13Graças a ela, alcançarei a imor­ta­lidade

e deixarei para a posteridade uma memória eterna.

14Governarei povos, e as nações me serão submetidas.

15Os tiranos temíveis, ao ouvir-me, assustar-se-ão.

Com o povo, mostrar-me-ei amá­vel e corajoso na guerra.

16Ao regressar a casa, repousarei ao lado dela,

pois o seu convívio não tem nada de desagradável

nem a sua intimidade é aborre­cida,

mas apenas deleite e alegria.


A sabedoria é puro dom de Deus

17Reflectindo eu sobre estas coisas

e meditando em meu coração

que a imortalidade está em união com a sabedoria;

18que na sua amizade existe um no­bre prazer;

que na obra das suas mãos há uma riqueza inesgotável;

que há inteligência na assidui­dade da sua companhia

e celebridade no diálogo com ela,

ia por toda a parte procurando possuí-la.

19Eu era um jovem de boas qua­lidades,

que tinha recebido uma alma boa;

20ou melhor, como era bom, vim para um corpo sem mancha.

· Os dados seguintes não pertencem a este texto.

(* ===== verification/Text.v ===== *)
(** Text: the operations of [str] that the configuration parser uses.

    A [&str] is the list of its Unicode scalar values.  The operations are
    those of the language's standard library; the lemmas compute them on texts
    that are written as concatenations. *)

From S2P Require Export Bytes.
#[local] Open Scope Z_scope.

Definition chars : Type := list Z.

(** A literal. *)
Fixpoint lit (s : string) : chars :=
  match s with
  | EmptyString => []
  | String a s => Z.of_N (Ascii.N_of_ascii a) :: lit s
  end.

(** [char::is_whitespace]: the property [White_Space] of Unicode. *)
Definition is_whitespace (c : Z) : bool :=
  bool_decide (9 ≤ c ≤ 13) || bool_decide (8192 ≤ c ≤ 8202) ||
  bool_decide (c ∈ [32; 133; 160; 5760; 8232; 8233; 8239; 8287; 12288]).

(** [str::trim_start], [trim_end] and [trim] *)
Fixpoint trim_start (s : chars) : chars :=
  match s with
  | [] => []
  | c :: s' => if is_whitespace c then trim_start s' else s
  end.
Definition trim_end (s : chars) : chars := reverse (trim_start (reverse s)).
Definition trim (s : chars) : chars := trim_end (trim_start s).
#[global] Arguments trim : simpl never.

(** [str::split] by a character *)
Fixpoint split (sep : Z) (s : chars) : list chars :=
  match s with
  | [] => [[]]
  | c :: s =>
      if c =? sep then [] :: split sep s
      else match split sep s with
           | p :: ps => (c :: p) :: ps
           | [] => [[c]]
           end
  end.

(** [str::split_once] by a character *)
Fixpoint split_once (sep : Z) (s : chars) : option (chars * chars) :=
  match s with
  | [] => None
  | c :: s => if c =? sep then Some ([], s) else (λ p, (c :: p.1, p.2)) <$> split_once sep s
  end.

(** [str::strip_prefix] and [strip_suffix] by a character *)
Definition strip_prefix (p : Z) (s : chars) : option chars :=
  match s with
  | c :: s => if c =? p then Some s else None
  | [] => None
  end.
Definition strip_suffix (p : Z) (s : chars) : option chars :=
  reverse <$> strip_prefix p (reverse s).

Definition NEWLINE : Z := 10.
Definition CARRIAGE_RETURN : Z := 13.

(** [str::lines]: the text cut after every newline, each piece without it, and
    then without a carriage return. *)
Fixpoint split_inclusive (s : chars) : list chars :=
  match s with
  | [] => []
  | c :: s =>
      if c =? NEWLINE then [c] :: split_inclusive s
      else match split_inclusive s with
           | p :: ps => (c :: p) :: ps
           | [] => [[c]]
           end
  end.
Definition strip_line (s : chars) : chars :=
  match strip_suffix NEWLINE s with
  | None => s
  | Some s => default s (strip_suffix CARRIAGE_RETURN s)
  end.
Definition lines (s : chars) : list chars := strip_line <$> split_inclusive s.

(** [str::to_ascii_lowercase] *)
Definition lower (c : Z) : Z := if bool_decide (65 ≤ c ≤ 90) then c + 32 else c.
Definition to_ascii_lowercase (s : chars) : chars := lower <$> s.

(** [u16::from_str] and [u64::from_str]: an optional plus sign and at least one
    digit, of a value that fits. *)
Definition digit (c : Z) : option Z := if bool_decide (48 ≤ c ≤ 57) then Some (c - 48) else None.
Fixpoint digits_value (acc : Z) (s : chars) : option Z :=
  match s with
  | [] => Some acc
  | c :: s => d ← digit c; digits_value (acc * 10 + d) s
  end.
Definition parse_uint (w : Z) (s : chars) : option Z :=
  let digits := default s (strip_prefix 43 s) in
  if bool_decide (digits = []) then None else
  v ← digits_value 0 digits;
  if v <? 2 ^ w then Some v else None.

(** The bytes of a [str]. *)
Definition utf8_char (c : Z) : list Z :=
  if c <? 128 then [c]
  else if c <? 2048 then [192 + c / 64; 128 + c mod 64]
  else if c <? 65536 then [224 + c / 4096; 128 + c / 64 mod 64; 128 + c mod 64]
  else [240 + c / 262144; 128 + c / 4096 mod 64; 128 + c / 64 mod 64; 128 + c mod 64].
Definition utf8 (s : chars) : bytes := byte_of_Z <$> s ≫= utf8_char.

Example lines_example :
  lines (lit "a b" ++ [13; 10; 10] ++ lit "c" ++ [13]) = [lit "a b"; []; lit "c" ++ [13]].
Proof. reflexivity. Qed.
Example parse_uint_example :
  (λ s, parse_uint 16 (lit s)) <$> ["65535"; "+07"; "65536"; "+"; ""; "-1"; "1 "]%string =
    [Some 65535; Some 7; None; None; None; None; None].
Proof. reflexivity. Qed.

(** ** Facts *)

Definition spaces (s : chars) : Prop := Forall (λ c, is_whitespace c = true) s.

(** Without white space at either end. *)
Definition trimmed (s : chars) : Prop := trim_start s = s ∧ trim_start (reverse s) = reverse s.

#[global] Instance spaces_dec s : Decision (spaces s).
Proof. unfold spaces. apply _. Defined.
#[global] Instance trimmed_dec s : Decision (trimmed s).
Proof. unfold trimmed. apply _. Defined.

Lemma trim_start_spaces w s : spaces w → trim_start (w ++ s) = trim_start s.
Proof. induction 1 as [|c w Hc _ IH]; cbn; [done|]. by rewrite Hc. Qed.

Lemma trim_start_keeps s t : s ≠ [] → trim_start s = s → trim_start (s ++ t) = s ++ t.
Proof.
  destruct s as [|c s]; [done|]. cbn. destruct (is_whitespace c); [|done].
  intros _ H. exfalso. pose proof (f_equal length H) as Hl. cbn in Hl.
  assert (∀ s, (length (trim_start s) ≤ length s)%nat) as Hle.
  { clear. induction s as [|c s IH]; cbn; [done|]. destruct (is_whitespace c); cbn; lia. }
  specialize (Hle s). lia.
Qed.

Lemma spaces_reverse w : spaces w → spaces (reverse w).
Proof. unfold spaces. by rewrite Forall_reverse. Qed.

Lemma trim_spaces w s w' : spaces w → spaces w' → trimmed s → trim (w ++ s ++ w') = s.
Proof.
  intros Hw Hw' [Hs Hs']. unfold trim, trim_end. rewrite trim_start_spaces by done.
  destruct s as [|c s].
  - rewrite <-(app_nil_r w'), app_nil_l, trim_start_spaces by done. done.
  - rewrite trim_start_keeps by done. rewrite reverse_app, trim_start_spaces by by apply spaces_reverse.
    by rewrite Hs', reverse_involutive.
Qed.

Lemma trimmed_app s t u :
  s ≠ [] → u ≠ [] → trim_start s = s → trim_start (reverse u) = reverse u →
  trimmed (s ++ t ++ u).
Proof.
  intros Hs Hu H H'. split; [by apply trim_start_keeps|].
  rewrite !reverse_app. rewrite <-(assoc_L (++)). apply trim_start_keeps; [|done].
  intros Hr. apply Hu. by rewrite <-(reverse_involutive u), Hr.
Qed.

Lemma split_miss sep s : sep ∉ s → split sep s = [s].
Proof.
  induction s as [|c s IH]; cbn; [done|]. intros [Hc Hs]%not_elem_of_cons.
  rewrite (proj2 (Z.eqb_neq _ _)) by done. by rewrite IH.
Qed.

Lemma split_hit sep s t : sep ∉ s → split sep (s ++ sep :: t) = s :: split sep t.
Proof.
  induction s as [|c s IH]; cbn; [by rewrite Z.eqb_refl|].
  intros [Hc Hs]%not_elem_of_cons. rewrite (proj2 (Z.eqb_neq _ _)) by done. by rewrite IH.
Qed.

Lemma split_once_hit sep s t : sep ∉ s → split_once sep (s ++ sep :: t) = Some (s, t).
Proof.
  induction s as [|c s IH]; cbn; [by rewrite Z.eqb_refl|].
  intros [Hc Hs]%not_elem_of_cons. rewrite (proj2 (Z.eqb_neq _ _)) by done. by rewrite IH.
Qed.

(** Pieces joined by a separator. *)
Fixpoint join (sep : Z) (ps : list chars) : chars :=
  match ps with
  | [] => []
  | [p] => p
  | p :: ps => p ++ sep :: join sep ps
  end.

Lemma split_join sep ps :
  ps ≠ [] → Forall (λ p, sep ∉ p) ps → split sep (join sep ps) = ps.
Proof.
  intros Hne Hps. induction Hps as [|p ps Hp Hps IH]; [done|].
  destruct ps as [|q ps]; [by apply split_miss|].
  change (join sep (p :: q :: ps)) with (p ++ sep :: join sep (q :: ps)).
  rewrite split_hit by done. by rewrite IH.
Qed.

Lemma strip_suffix_snoc c s : strip_suffix c (s ++ [c]) = Some s.
Proof.
  unfold strip_suffix. rewrite reverse_app. cbn. rewrite Z.eqb_refl. cbn. by rewrite reverse_involutive.
Qed.

Lemma strip_suffix_some c s t : strip_suffix c s = Some t → s = t ++ [c].
Proof.
  unfold strip_suffix. destruct (reverse s) as [|d r] eqn:Hr; cbn; [done|].
  destruct (Z.eqb_spec d c) as [->|]; [|done]. cbn. intros [= <-].
  by rewrite <-(reverse_involutive s), Hr, reverse_cons.
Qed.

(** Lines, each with its newline. *)
Definition terminated (ls : list chars) : chars := ls ≫= λ l, l ++ [NEWLINE].
Definition strip_return (s : chars) : chars := default s (strip_suffix CARRIAGE_RETURN s).

Lemma split_inclusive_hit l s :
  NEWLINE ∉ l → split_inclusive (l ++ NEWLINE :: s) = (l ++ [NEWLINE]) :: split_inclusive s.
Proof.
  induction l as [|c l IH]; cbn [app split_inclusive]; [by rewrite Z.eqb_refl|].
  intros [Hc Hl]%not_elem_of_cons. rewrite (proj2 (Z.eqb_neq _ _)) by done. by rewrite IH.
Qed.

Lemma split_inclusive_miss l : NEWLINE ∉ l → l ≠ [] → split_inclusive l = [l].
Proof.
  induction l as [|c l IH]; [done|]. intros [Hc Hl]%not_elem_of_cons _. cbn [split_inclusive].
  rewrite (proj2 (Z.eqb_neq _ _)) by done. destruct l as [|d l]; [done|]. by rewrite IH.
Qed.

Lemma strip_line_terminated l : strip_line (l ++ [NEWLINE]) = strip_return l.
Proof. unfold strip_line. by rewrite strip_suffix_snoc. Qed.

Lemma strip_line_last l : NEWLINE ∉ l → strip_line l = l.
Proof.
  intros Hl. unfold strip_line. destruct (strip_suffix NEWLINE l) as [s|] eqn:Hs; [|done].
  apply strip_suffix_some in Hs. subst l. exfalso. apply Hl, elem_of_app. right. by left.
Qed.

Lemma lines_terminated ls l :
  Forall (λ l, NEWLINE ∉ l) ls → NEWLINE ∉ l →
  lines (terminated ls ++ l) = (strip_return <$> ls) ++ (if bool_decide (l = []) then [] else [l]).
Proof.
  intros Hls Hl. unfold lines. induction Hls as [|m ls Hm Hls IH]; cbn.
  - case_bool_decide as Hd; [by subst|]. rewrite split_inclusive_miss by done. cbn.
    by rewrite strip_line_last.
  - rewrite <-!(assoc_L (++)). cbn. rewrite split_inclusive_hit by done. cbn.
    rewrite strip_line_terminated. f_equal. exact IH.
Qed.

(** Numbers in decimal. *)
Fixpoint decimal_go (fuel : nat) (n : Z) : chars :=
  match fuel with
  | O => []
  | S fuel => if n <? 10 then [48 + n] else decimal_go fuel (n / 10) ++ [48 + n mod 10]
  end.
Definition decimal (n : Z) : chars := decimal_go (S (Z.to_nat (Z.log2 n))) n.

Lemma digits_value_app acc s t :
  digits_value acc (s ++ t) = (v ← digits_value acc s; digits_value v t).
Proof.
  revert acc. induction s as [|c s IH]; intros acc; cbn; [done|].
  destruct (digit c); cbn; [apply IH|done].
Qed.

Lemma digit_of d : 0 ≤ d < 10 → digit (48 + d) = Some d.
Proof. intros H. unfold digit. rewrite bool_decide_eq_true_2 by lia. f_equal. lia. Qed.

Lemma decimal_go_spec fuel n :
  (0 < fuel)%nat → 0 ≤ n < 2 ^ Z.of_nat fuel →
  digits_value 0 (decimal_go fuel n) = Some n ∧ decimal_go fuel n ≠ [] ∧
  Forall (λ c, 48 ≤ c ≤ 57) (decimal_go fuel n).
Proof.
  revert n. induction fuel as [|fuel IH]; intros n Hf Hn; [lia|]. cbn [decimal_go].
  destruct (Z.ltb_spec n 10).
  - cbn. rewrite digit_of by lia. split_and!; [done|done|]. constructor; [lia|done].
  - assert (2 ^ Z.of_nat (S fuel) = 2 * 2 ^ Z.of_nat fuel) as E
      by (rewrite Nat2Z.inj_succ, Z.pow_succ_r by lia; done).
    assert (Hf' : (0 < fuel)%nat).
    { destruct fuel; [cbn in Hn; lia|lia]. }
    pose proof (Z.mod_pos_bound n 10 eq_refl).
    destruct (IH (n / 10) Hf') as (Hv & Hne & Hd).
    { split; [apply Z.div_pos; lia|]. apply Z.div_lt_upper_bound; lia. }
    split_and!.
    + rewrite digits_value_app, Hv. cbn. rewrite digit_of by lia. cbn. f_equal.
      pose proof (Z.div_mod n 10). lia.
    + destruct (decimal_go fuel (n / 10)); done.
    + apply Forall_app. split; [done|]. constructor; [lia|done].
Qed.

Lemma decimal_spec n :
  0 ≤ n → digits_value 0 (decimal n) = Some n ∧ decimal n ≠ [] ∧
  Forall (λ c, 48 ≤ c ≤ 57) (decimal n).
Proof.
  intros Hn. apply decimal_go_spec; [lia|].
  rewrite Nat2Z.inj_succ, Z2Nat.id by apply Z.log2_nonneg.
  destruct (Z.eq_dec n 0) as [->|]; [done|]. pose proof (Z.log2_spec n ltac:(lia)). lia.
Qed.

Lemma parse_decimal w n : 0 ≤ n < 2 ^ w → parse_uint w (decimal n) = Some n.
Proof.
  intros Hn. destruct (decimal_spec n ltac:(lia)) as (Hv & Hne & Hd). unfold parse_uint.
  assert (strip_prefix 43 (decimal n) = None) as ->.
  { destruct (decimal n) as [|c s]; [done|]. cbn. apply Forall_cons_1 in Hd as [Hc _].
    by rewrite (proj2 (Z.eqb_neq _ _)) by lia. }
  cbn [default]. rewrite bool_decide_eq_false_2 by done. rewrite Hv. cbn.
  by rewrite (proj2 (Z.ltb_lt _ _)) by lia.
Qed.

Lemma parse_uint_bound w s v : parse_uint w s = Some v → 0 ≤ v < 2 ^ w.
Proof.
  unfold parse_uint. case_bool_decide; [done|].
  destruct (digits_value 0 _) as [n|] eqn:Hv; [|done]. cbn.
  destruct (Z.ltb_spec n (2 ^ w)); [|done]. intros [= <-]. split; [|done].
  assert (∀ s acc n, 0 ≤ acc → digits_value acc s = Some n → 0 ≤ n) as Hpos; [|by eapply Hpos].
  clear. induction s as [|c s IH]; intros acc n Ha; cbn; [by intros [= <-]|].
  unfold digit. case_bool_decide; cbn; [|done]. apply IH. lia.
Qed.

(** The bytes of an ASCII text. *)
Lemma utf8_ascii (l : bytes) :
  Forall (λ b, Z_of_byte b < 128) l → utf8 (Z_of_byte <$> l) = l.
Proof.
  unfold utf8. induction 1 as [|b l Hb _ IH]; cbn; [done|].
  unfold utf8_char at 1. rewrite (proj2 (Z.ltb_lt _ _)) by done. cbn.
  f_equal; [apply byte_of_Z_of_byte|exact IH].
Qed.

Lemma trim_start_app s t :
  trim_start (s ++ t) = if bool_decide (trim_start s = []) then trim_start t else trim_start s ++ t.
Proof. induction s as [|c s IH]; cbn; [done|]. by destruct (is_whitespace c). Qed.

Lemma trim_app_spaces s w : spaces w → trim (s ++ w) = trim s.
Proof.
  intros Hw. unfold trim, trim_end. rewrite trim_start_app. case_bool_decide as Hs.
  - rewrite Hs, <-(app_nil_r w), trim_start_spaces by done. done.
  - by rewrite reverse_app, trim_start_spaces by by apply spaces_reverse.
Qed.

Lemma trim_before w s : spaces w → trimmed s → trim (w ++ s) = s.
Proof.
  intros Hw Hs. replace (w ++ s) with (w ++ s ++ []) by (by rewrite app_nil_r).
  apply trim_spaces; [done|constructor|done].
Qed.

Lemma trim_trimmed s : trimmed s → trim s = s.
Proof. intros Hs. apply (trim_before []); [constructor|done]. Qed.

(** A text cut at the first occurrence of a character. *)
Lemma split_first (c : Z) s : c ∈ s → ∃ t u, s = t ++ c :: u ∧ c ∉ t.
Proof.
  induction s as [|d s IH]; [by intros ?%elem_of_nil|]. intros Hin.
  destruct (decide (c = d)) as [->|Hne].
  - exists [], s. split; [done|]. apply not_elem_of_nil.
  - apply elem_of_cons in Hin as [?|(t & u & -> & Ht)%IH]; [done|].
    exists (d :: t), u. split; [done|]. by apply not_elem_of_cons.
Qed.

(** A word without white space is trimmed. *)
Lemma solid_trimmed s : Forall (λ c, is_whitespace c = false) s → trimmed s.
Proof.
  intros Hs. assert (∀ s, Forall (λ c, is_whitespace c = false) s → trim_start s = s) as Ht.
  { intros u Hu. destruct Hu as [|c u Hc Hu]; cbn; [done|]. by rewrite Hc. }
  split; apply Ht; [done|]. by apply Forall_reverse.
Qed.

21Sabendo, porém, que não a al­can­çaria,

se Deus não ma concedesse

e já era inteligência saber de quem vinha o dom –

dirigi-me ao Senhor e rezei,

dizendo de todo o coração:

Capítulo 9

Salomão implora a sabedoria (1 Rs 3,6-9; 2 Cr 1,7-10; Pr 8,27-30)

1«Deus dos nossos pais e Senhor de misericórdia,

que tudo criaste pela tua pala­vra,

2que formaste o homem pela tua sabedoria,

a fim de que dominasse sobre to­das as criaturas que cha­maste à existência,

3governasse o mundo com santi­dade e justiça

e exercesse o julgamento com rec­tidão de espírito,

4dá-me a sabedoria que se senta junto do teu trono

e não me excluas do número dos teus filhos.

5Pois eu sou teu servo e filho da tua serva,

homem débil e de vida breve,

incapaz de compreender a justiça e as leis.

6Mesmo que alguém fosse per­feito entre os homens,

sem a sabedoria que vem de ti, seria nada.

7Tu me escolheste como rei do teu povo,

como juiz dos teus filhos e filhas.

8Tu me mandaste construir um templo no teu monte santo

e um altar na cidade da tua mo­rada,

à imitação da tenda santa que preparaste desde o princípio.

9Contigo está a sabedoria, que co­nhece as tuas obras,

que estava presente quando fa­zias o mundo,

e que sabe o que é agradável a teus olhos

e o que é recto segundo os teus mandamentos.

10Envia-a, pois, do teu santo céu,

digna-te enviá-la do trono da tua glória,

para que me assista nos meus tra­­balhos,

e eu conheça aquilo que te é agra­dável.

11Pois ela sabe e compreende tudo,

guiará os meus actos com pru­dência

e me protegerá com a sua glória.

12Assim, as minhas obras te se­rão agradáveis,

governarei o teu povo com justiça

e serei digno do trono de meu pai.

13Pois que homem poderia conhe­cer a vontade de Deus?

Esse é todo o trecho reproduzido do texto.